## Work to be completed
Only the number is needed: how many lines of the entries below contain the word "Some".

## Records for this exercise
◆ ◆ ◆ ◆
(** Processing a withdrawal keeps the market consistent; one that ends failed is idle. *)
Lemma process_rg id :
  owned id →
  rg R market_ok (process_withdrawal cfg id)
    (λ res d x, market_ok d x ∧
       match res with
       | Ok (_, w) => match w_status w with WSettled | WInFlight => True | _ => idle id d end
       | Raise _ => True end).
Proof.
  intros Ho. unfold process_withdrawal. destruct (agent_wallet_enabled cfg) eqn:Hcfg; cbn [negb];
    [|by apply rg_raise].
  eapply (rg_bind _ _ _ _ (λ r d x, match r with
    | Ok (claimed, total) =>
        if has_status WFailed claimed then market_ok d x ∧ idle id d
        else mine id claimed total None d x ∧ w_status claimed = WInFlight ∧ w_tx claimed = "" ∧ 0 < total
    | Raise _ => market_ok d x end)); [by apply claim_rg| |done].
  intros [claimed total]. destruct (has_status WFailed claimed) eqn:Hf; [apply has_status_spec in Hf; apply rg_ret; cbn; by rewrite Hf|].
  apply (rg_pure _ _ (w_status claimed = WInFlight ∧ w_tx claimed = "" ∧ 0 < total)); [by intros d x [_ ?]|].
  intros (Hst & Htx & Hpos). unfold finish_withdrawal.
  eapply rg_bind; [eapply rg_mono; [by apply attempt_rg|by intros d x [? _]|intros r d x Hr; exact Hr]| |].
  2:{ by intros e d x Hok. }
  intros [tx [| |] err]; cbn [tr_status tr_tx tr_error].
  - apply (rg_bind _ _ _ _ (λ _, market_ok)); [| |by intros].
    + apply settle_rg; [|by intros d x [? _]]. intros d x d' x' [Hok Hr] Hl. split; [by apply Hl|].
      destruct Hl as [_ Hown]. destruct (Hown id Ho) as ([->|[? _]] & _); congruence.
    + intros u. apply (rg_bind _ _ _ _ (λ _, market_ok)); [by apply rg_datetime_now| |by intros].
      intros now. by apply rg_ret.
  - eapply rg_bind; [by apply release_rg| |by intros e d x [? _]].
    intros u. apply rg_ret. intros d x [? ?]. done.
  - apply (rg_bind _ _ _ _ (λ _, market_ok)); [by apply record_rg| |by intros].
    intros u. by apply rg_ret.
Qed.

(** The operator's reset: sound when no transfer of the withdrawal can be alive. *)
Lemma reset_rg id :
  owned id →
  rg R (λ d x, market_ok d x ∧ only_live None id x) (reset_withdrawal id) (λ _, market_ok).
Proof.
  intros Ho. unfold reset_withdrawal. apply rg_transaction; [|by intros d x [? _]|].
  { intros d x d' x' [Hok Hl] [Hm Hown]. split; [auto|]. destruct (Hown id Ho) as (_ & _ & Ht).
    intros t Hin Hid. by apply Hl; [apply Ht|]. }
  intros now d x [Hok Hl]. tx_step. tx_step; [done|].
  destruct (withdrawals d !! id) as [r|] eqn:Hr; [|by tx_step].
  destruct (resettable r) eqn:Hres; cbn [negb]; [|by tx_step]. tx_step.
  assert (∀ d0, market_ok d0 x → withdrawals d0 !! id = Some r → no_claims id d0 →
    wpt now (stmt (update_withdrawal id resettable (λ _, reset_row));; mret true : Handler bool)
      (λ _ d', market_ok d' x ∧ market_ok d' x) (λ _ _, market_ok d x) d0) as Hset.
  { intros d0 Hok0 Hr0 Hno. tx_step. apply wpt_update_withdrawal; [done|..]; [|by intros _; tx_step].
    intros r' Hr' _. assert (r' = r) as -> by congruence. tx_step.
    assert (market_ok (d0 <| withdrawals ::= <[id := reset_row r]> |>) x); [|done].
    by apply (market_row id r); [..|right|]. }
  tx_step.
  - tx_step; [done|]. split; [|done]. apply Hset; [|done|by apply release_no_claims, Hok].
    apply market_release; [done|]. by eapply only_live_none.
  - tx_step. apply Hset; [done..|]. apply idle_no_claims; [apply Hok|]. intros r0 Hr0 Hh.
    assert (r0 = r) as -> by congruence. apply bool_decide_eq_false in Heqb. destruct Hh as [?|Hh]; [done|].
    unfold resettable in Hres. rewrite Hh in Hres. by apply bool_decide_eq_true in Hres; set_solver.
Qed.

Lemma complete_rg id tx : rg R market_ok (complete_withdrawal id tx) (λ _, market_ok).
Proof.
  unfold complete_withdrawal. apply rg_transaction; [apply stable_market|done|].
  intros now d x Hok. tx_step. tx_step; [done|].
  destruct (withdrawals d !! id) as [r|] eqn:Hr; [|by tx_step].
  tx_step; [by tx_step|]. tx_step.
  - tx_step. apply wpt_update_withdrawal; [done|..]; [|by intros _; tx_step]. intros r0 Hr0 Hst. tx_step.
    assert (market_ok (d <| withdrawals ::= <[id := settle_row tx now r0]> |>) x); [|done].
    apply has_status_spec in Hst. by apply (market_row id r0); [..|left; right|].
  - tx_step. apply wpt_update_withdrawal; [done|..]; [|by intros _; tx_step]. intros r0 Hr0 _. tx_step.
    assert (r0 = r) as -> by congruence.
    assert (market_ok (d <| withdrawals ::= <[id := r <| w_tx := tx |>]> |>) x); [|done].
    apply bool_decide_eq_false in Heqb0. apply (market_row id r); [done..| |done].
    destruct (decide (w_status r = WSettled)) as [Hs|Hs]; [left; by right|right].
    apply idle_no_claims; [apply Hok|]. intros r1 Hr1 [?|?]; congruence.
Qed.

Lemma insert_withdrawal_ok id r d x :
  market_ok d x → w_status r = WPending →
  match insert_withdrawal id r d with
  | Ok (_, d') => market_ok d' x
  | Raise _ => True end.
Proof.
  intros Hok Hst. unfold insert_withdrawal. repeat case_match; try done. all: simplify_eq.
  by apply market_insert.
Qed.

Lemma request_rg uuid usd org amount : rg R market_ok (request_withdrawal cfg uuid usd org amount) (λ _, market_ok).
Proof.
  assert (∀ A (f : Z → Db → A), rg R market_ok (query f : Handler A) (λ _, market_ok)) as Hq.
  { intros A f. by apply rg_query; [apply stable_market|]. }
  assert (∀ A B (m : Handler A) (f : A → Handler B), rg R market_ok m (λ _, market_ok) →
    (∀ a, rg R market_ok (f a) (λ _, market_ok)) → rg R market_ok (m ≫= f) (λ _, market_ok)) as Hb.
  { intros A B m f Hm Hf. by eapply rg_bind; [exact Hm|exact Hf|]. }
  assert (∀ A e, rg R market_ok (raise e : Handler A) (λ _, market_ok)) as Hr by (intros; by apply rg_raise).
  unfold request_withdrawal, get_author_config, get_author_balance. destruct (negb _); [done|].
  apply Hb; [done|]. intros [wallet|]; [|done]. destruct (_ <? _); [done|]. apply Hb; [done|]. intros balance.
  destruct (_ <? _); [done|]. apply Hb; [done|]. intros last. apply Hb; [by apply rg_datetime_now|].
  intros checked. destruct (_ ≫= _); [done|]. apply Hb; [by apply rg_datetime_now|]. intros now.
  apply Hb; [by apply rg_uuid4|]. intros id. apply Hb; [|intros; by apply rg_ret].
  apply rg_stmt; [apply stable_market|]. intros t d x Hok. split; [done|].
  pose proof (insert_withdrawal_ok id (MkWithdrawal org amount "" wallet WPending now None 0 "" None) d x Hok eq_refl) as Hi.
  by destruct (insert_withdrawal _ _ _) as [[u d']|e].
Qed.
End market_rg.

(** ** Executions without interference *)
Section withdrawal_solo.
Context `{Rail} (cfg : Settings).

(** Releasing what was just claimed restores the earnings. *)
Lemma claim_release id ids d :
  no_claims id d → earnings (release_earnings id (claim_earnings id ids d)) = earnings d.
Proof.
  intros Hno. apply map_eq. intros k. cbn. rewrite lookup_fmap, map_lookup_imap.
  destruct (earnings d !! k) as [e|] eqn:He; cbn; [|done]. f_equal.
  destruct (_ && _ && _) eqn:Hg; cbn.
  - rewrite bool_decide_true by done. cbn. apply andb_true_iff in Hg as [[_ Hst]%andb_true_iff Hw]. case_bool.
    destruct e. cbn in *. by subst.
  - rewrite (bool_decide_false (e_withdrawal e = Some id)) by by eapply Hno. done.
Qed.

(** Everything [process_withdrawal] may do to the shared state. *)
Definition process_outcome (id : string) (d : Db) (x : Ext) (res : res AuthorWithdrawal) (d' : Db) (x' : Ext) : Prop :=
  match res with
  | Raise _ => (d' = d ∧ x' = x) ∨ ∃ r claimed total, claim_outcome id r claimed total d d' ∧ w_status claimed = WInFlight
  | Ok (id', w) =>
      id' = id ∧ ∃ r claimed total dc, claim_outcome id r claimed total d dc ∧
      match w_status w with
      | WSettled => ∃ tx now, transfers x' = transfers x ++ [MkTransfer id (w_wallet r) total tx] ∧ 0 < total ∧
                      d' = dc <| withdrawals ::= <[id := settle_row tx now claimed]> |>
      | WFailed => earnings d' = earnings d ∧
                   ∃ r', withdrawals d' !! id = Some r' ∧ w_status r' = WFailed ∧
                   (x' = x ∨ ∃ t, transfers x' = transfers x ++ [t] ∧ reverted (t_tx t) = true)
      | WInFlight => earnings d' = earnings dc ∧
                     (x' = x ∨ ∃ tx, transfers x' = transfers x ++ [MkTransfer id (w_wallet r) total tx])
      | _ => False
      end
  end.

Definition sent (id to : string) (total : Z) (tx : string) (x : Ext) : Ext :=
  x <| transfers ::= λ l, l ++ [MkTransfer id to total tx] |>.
◆ ◆ ◆ ◆
## Expected answer
3